▶ _PROMPT_: Copy every line below precisely, leaving nothing out.

▶ _SUPPLIED DATA_:
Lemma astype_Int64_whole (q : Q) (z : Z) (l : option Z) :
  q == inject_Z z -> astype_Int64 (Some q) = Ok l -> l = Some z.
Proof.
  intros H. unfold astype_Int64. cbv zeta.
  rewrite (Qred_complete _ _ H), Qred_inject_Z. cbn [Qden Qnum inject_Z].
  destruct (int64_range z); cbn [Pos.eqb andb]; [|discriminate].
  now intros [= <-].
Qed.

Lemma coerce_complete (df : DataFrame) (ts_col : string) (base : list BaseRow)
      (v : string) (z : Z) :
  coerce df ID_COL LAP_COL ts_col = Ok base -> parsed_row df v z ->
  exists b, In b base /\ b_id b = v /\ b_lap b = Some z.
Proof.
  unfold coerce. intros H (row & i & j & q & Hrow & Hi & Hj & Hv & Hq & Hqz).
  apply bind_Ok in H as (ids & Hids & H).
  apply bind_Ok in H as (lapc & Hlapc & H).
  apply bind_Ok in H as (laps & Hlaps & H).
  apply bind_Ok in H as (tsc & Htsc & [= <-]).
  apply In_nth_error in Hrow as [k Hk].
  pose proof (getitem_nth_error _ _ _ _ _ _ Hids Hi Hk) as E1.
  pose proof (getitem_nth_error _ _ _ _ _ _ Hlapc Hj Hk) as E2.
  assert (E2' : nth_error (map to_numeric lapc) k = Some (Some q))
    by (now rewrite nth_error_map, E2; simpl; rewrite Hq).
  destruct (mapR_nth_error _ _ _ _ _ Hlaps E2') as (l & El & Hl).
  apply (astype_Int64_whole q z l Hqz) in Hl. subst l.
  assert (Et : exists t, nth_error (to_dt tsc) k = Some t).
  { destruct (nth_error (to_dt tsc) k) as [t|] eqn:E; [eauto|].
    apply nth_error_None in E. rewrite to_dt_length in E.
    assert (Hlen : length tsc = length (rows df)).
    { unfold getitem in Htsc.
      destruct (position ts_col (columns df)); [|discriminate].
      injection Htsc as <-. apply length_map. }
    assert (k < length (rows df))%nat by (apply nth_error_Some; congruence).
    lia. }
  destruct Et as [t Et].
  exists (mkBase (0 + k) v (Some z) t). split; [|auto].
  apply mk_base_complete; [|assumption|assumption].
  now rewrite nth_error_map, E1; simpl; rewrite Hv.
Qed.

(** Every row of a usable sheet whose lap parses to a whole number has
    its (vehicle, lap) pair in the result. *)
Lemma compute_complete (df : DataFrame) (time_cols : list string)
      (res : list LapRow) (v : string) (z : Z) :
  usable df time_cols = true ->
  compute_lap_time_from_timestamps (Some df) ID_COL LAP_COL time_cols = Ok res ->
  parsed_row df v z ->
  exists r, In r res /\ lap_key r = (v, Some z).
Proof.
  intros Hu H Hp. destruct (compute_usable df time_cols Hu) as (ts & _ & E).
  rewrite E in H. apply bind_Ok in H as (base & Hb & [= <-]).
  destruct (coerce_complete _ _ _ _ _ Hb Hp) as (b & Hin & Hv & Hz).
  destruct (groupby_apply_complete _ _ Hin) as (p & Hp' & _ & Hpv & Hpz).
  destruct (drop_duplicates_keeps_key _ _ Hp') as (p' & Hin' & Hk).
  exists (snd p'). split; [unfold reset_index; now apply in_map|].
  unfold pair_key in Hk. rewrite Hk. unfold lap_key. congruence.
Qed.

▶ _RESULT_:
Lemma astype_Int64_whole (q : Q) (z : Z) (l : option Z) :
  q == inject_Z z -> astype_Int64 (Some q) = Ok l -> l = Some z.
Proof.
  intros H. unfold astype_Int64. cbv zeta.
  rewrite (Qred_complete _ _ H), Qred_inject_Z. cbn [Qden Qnum inject_Z].
  destruct (int64_range z); cbn [Pos.eqb andb]; [|discriminate].
  now intros [= <-].
Qed.

Lemma coerce_complete (df : DataFrame) (ts_col : string) (base : list BaseRow)
      (v : string) (z : Z) :
  coerce df ID_COL LAP_COL ts_col = Ok base -> parsed_row df v z ->
  exists b, In b base /\ b_id b = v /\ b_lap b = Some z.
Proof.
  unfold coerce. intros H (row & i & j & q & Hrow & Hi & Hj & Hv & Hq & Hqz).
  apply bind_Ok in H as (ids & Hids & H).
  apply bind_Ok in H as (lapc & Hlapc & H).
  apply bind_Ok in H as (laps & Hlaps & H).
  apply bind_Ok in H as (tsc & Htsc & [= <-]).
  apply In_nth_error in Hrow as [k Hk].
  pose proof (getitem_nth_error _ _ _ _ _ _ Hids Hi Hk) as E1.
  pose proof (getitem_nth_error _ _ _ _ _ _ Hlapc Hj Hk) as E2.
  assert (E2' : nth_error (map to_numeric lapc) k = Some (Some q))
    by (now rewrite nth_error_map, E2; simpl; rewrite Hq).
  destruct (mapR_nth_error _ _ _ _ _ Hlaps E2') as (l & El & Hl).
  apply (astype_Int64_whole q z l Hqz) in Hl. subst l.
  assert (Et : exists t, nth_error (to_dt tsc) k = Some t).
  { destruct (nth_error (to_dt tsc) k) as [t|] eqn:E; [eauto|].
    apply nth_error_None in E. rewrite to_dt_length in E.
    assert (Hlen : length tsc = length (rows df)).
    { unfold getitem in Htsc.
      destruct (position ts_col (columns df)); [|discriminate].
      injection Htsc as <-. apply length_map. }
    assert (k < length (rows df))%nat by (apply nth_error_Some; congruence).
    lia. }
  destruct Et as [t Et].
  exists (mkBase (0 + k) v (Some z) t). split; [|auto].
  apply mk_base_complete; [|assumption|assumption].
  now rewrite nth_error_map, E1; simpl; rewrite Hv.
Qed.

(** Every row of a usable sheet whose lap parses to a whole number has
    its (vehicle, lap) pair in the result. *)
Lemma compute_complete (df : DataFrame) (time_cols : list string)
      (res : list LapRow) (v : string) (z : Z) :
  usable df time_cols = true ->
  compute_lap_time_from_timestamps (Some df) ID_COL LAP_COL time_cols = Ok res ->
  parsed_row df v z ->
  exists r, In r res /\ lap_key r = (v, Some z).
Proof.
  intros Hu H Hp. destruct (compute_usable df time_cols Hu) as (ts & _ & E).
  rewrite E in H. apply bind_Ok in H as (base & Hb & [= <-]).
  destruct (coerce_complete _ _ _ _ _ Hb Hp) as (b & Hin & Hv & Hz).
  destruct (groupby_apply_complete _ _ Hin) as (p & Hp' & _ & Hpv & Hpz).
  destruct (drop_duplicates_keeps_key _ _ Hp') as (p' & Hin' & Hk).
  exists (snd p'). split; [unfold reset_index; now apply in_map|].
  unfold pair_key in Hk. rewrite Hk. unfold lap_key. congruence.
Qed.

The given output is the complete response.